==== Listed records
(* ===== verification/Mbuf.v ===== *)
(** * Network buffers ([uipc_mbuf.c], [rtsock.c])

    An [mbuf] is a header that designates [m_len] bytes of a cluster,
    starting [m_off] bytes after the cluster's first byte.  Chains linked by
    [m_next] are lists.  The cluster pool ([netBufLib]) is not part of the
    sources: it is the class [NetBuf], whose laws ([NetBufLaws]) state what
    the code relies on. *)
From Stdlib Require Import ZArith Lia List Bool.
From stdpp Require Import base tactics list numbers option.
From S2P Require Import Prelude.

Local Open Scope Z_scope.

(** ** Data *)

(** The bits of [m_flags] the code tests; the remaining bits are kept as
    they are. *)
Record mflags := MkFlags {
  M_PKTHDR : bool;
  M_EOR : bool;
  M_EXT : bool;
  M_OTHER : Z
}.

Record pkthdr := MkPkthdr { ph_len : Z; ph_rcvif : Z }.

Record mbuf := MkMbuf {
  m_type : Z;
  m_flags : mflags;
  m_pkthdr : pkthdr;
  m_extBuf : Z;      (** address of the cluster *)
  m_ext : bytes;     (** contents of the cluster *)
  m_off : Z;         (** [m_data - m_extBuf] *)
  m_len : Z
}.

(** A chain linked by [m_next]; the null pointer is the empty list. *)
Abbreviation chain := (list mbuf).

Definition m_extSize (m : mbuf) : Z := zlen (m_ext m).
Definition m_data (m : mbuf) : Z := m_extBuf m + m_off m.

(** The bytes an mbuf designates. *)
Definition mdata (m : mbuf) : bytes := ztake (m_len m) (zdrop (m_off m) (m_ext m)).
Definition chain_bytes (c : chain) : bytes := concat (map mdata c).
Definition chain_len (c : chain) : Z := foldr (λ m acc, m_len m + acc) 0 c.

Definition mbuf_wf (m : mbuf) : Prop :=
  0 <= m_off m ∧ 0 <= m_len m ∧ m_off m + m_len m <= m_extSize m.
Abbreviation chain_wf c := (Forall mbuf_wf c).

(** Field updates. *)
Definition set_type t m := MkMbuf t (m_flags m) (m_pkthdr m) (m_extBuf m) (m_ext m) (m_off m) (m_len m).
Definition set_flags f m := MkMbuf (m_type m) f (m_pkthdr m) (m_extBuf m) (m_ext m) (m_off m) (m_len m).
Definition set_pkthdr h m := MkMbuf (m_type m) (m_flags m) h (m_extBuf m) (m_ext m) (m_off m) (m_len m).
Definition set_ext e m := MkMbuf (m_type m) (m_flags m) (m_pkthdr m) (m_extBuf m) e (m_off m) (m_len m).
Definition set_off o m := MkMbuf (m_type m) (m_flags m) (m_pkthdr m) (m_extBuf m) (m_ext m) o (m_len m).
Definition set_len l m := MkMbuf (m_type m) (m_flags m) (m_pkthdr m) (m_extBuf m) (m_ext m) (m_off m) l.

Definition set_M_PKTHDR b f := MkFlags b (M_EOR f) (M_EXT f) (M_OTHER f).
Definition set_M_EOR b f := MkFlags (M_PKTHDR f) b (M_EXT f) (M_OTHER f).
Definition has_pkthdr (m : mbuf) : bool := M_PKTHDR (m_flags m).
Definition set_phlen l m := set_pkthdr (MkPkthdr l (ph_rcvif (m_pkthdr m))) m.

(** [bcopy (src, mtod (m) + pos, zlen src)]: overwrite cluster bytes at
    offset [pos] from the start of the cluster. *)
Definition splice (pos : Z) (src buf : bytes) : bytes :=
  ztake pos buf ++ src ++ zdrop (pos + zlen src) buf.

(** ** Chains *)

(** [m_cat]: link chain [n] after the last mbuf of [m]. *)
Fixpoint m_cat (m n : chain) : chain :=
  match m with
  | [] => []
  | [x] => match n with [] => [x] | _ => x :: n end
  | x :: r => x :: m_cat r n
  end.

(** Trim-from-head loop of [m_adj]; also returns the count left to trim. *)
Fixpoint adj_head (c : chain) (len : Z) : chain * Z :=
  match c with
  | [] => ([], len)
  | m :: r =>
      if 0 <? len then
        if m_len m <=? len then
          let '(r', len') := adj_head r (len - m_len m) in (set_len 0 m :: r', len')
        else (set_off (m_off m + len) (set_len (m_len m - len) m) :: r, 0)
      else (c, len)
  end.

(** "Correct length for chain is count": truncate after [count] bytes and
    toss the data of the remaining mbufs. *)
Fixpoint adj_trunc (c : chain) (count : Z) : chain :=
  match c with
  | [] => []
  | m :: r =>
      if count <=? m_len m then set_len count m :: map (set_len 0) r
      else m :: adj_trunc r (count - m_len m)
  end.

Fixpoint map_last {A} (f : A → A) (l : list A) : list A :=
  match l with
  | [] => []
  | [x] => [f x]
  | x :: r => x :: map_last f r
  end.

Definition map_head {A} (f : A → A) (l : list A) : list A :=
  match l with [] => [] | x :: r => f x :: r end.

(** [m_adj]: trim [req_len] bytes from the head, or [- req_len] bytes from
    the tail when it is negative. *)
Definition m_adj (mp : chain) (req_len : Z) : chain :=
  match mp with
  | [] => []
  | m0 :: _ =>
      if 0 <=? req_len then
        let '(c, len) := adj_head mp req_len in
        if has_pkthdr m0
        then map_head (λ m, set_phlen (ph_len (m_pkthdr m) - (req_len - len)) m) c
        else c
      else
        let len := - req_len in
        let mlast := List.last mp m0 in
        if len <=? m_len mlast then
          let c := map_last (λ m, set_len (m_len m - len) m) mp in
          if has_pkthdr m0
          then map_head (λ m, set_phlen (ph_len (m_pkthdr m) - len) m) c
          else c
        else
          let count := Z.max 0 (chain_len mp - len) in
          let c := if has_pkthdr m0 then map_head (set_phlen count) mp else mp in
          adj_trunc c count
  end.

(** [m_copydata] (the copy in [rtsock.c]): [None] is the call of [panic]. *)
Fixpoint copydata_loop (c : chain) (off len : Z) : option bytes :=
  if 0 <? len then
    match c with
    | [] => None
    | m :: r =>
        let count := Z.min (m_len m - off) len in
        rest ← copydata_loop r 0 (len - count);
        Some (ztake count (zdrop off (mdata m)) ++ rest)
    end
  else Some [].

Fixpoint copydata_skip (c : chain) (off : Z) : option (chain * Z) :=
  if 0 <? off then
    match c with
    | [] => None
    | m :: r => if off <? m_len m then Some (c, off) else copydata_skip r (off - m_len m)
    end
  else Some (c, off).

Definition m_copydata (c : chain) (off len : Z) : option bytes :=
  if (off <? 0) || (len <? 0) then None
  else '(c', off') ← copydata_skip c off; copydata_loop c' off' len.

(** ** Allocation *)

(** The pool of [netBufLib], which is not part of the sources. *)
Class NetBuf (P : Type) := {
  mBlkGet : P → Z → Z → option mbuf * P;            (* pool, canWait, type *)
  mClGet : P → mbuf → Z → Z → bool → option mbuf * P; (* pool, mBlk, size, canWait, bestFit *)
  mBlkFree : P → mbuf → P;                          (* mBlk and cluster back to the pool *)
  pool_live : P → Z                                 (* mBlks handed out and not freed *)
}.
========
## What needs to be done
Looking at the entries above, work out how many lines contain the word "Require", then reply with only that figure.

## Task solution
3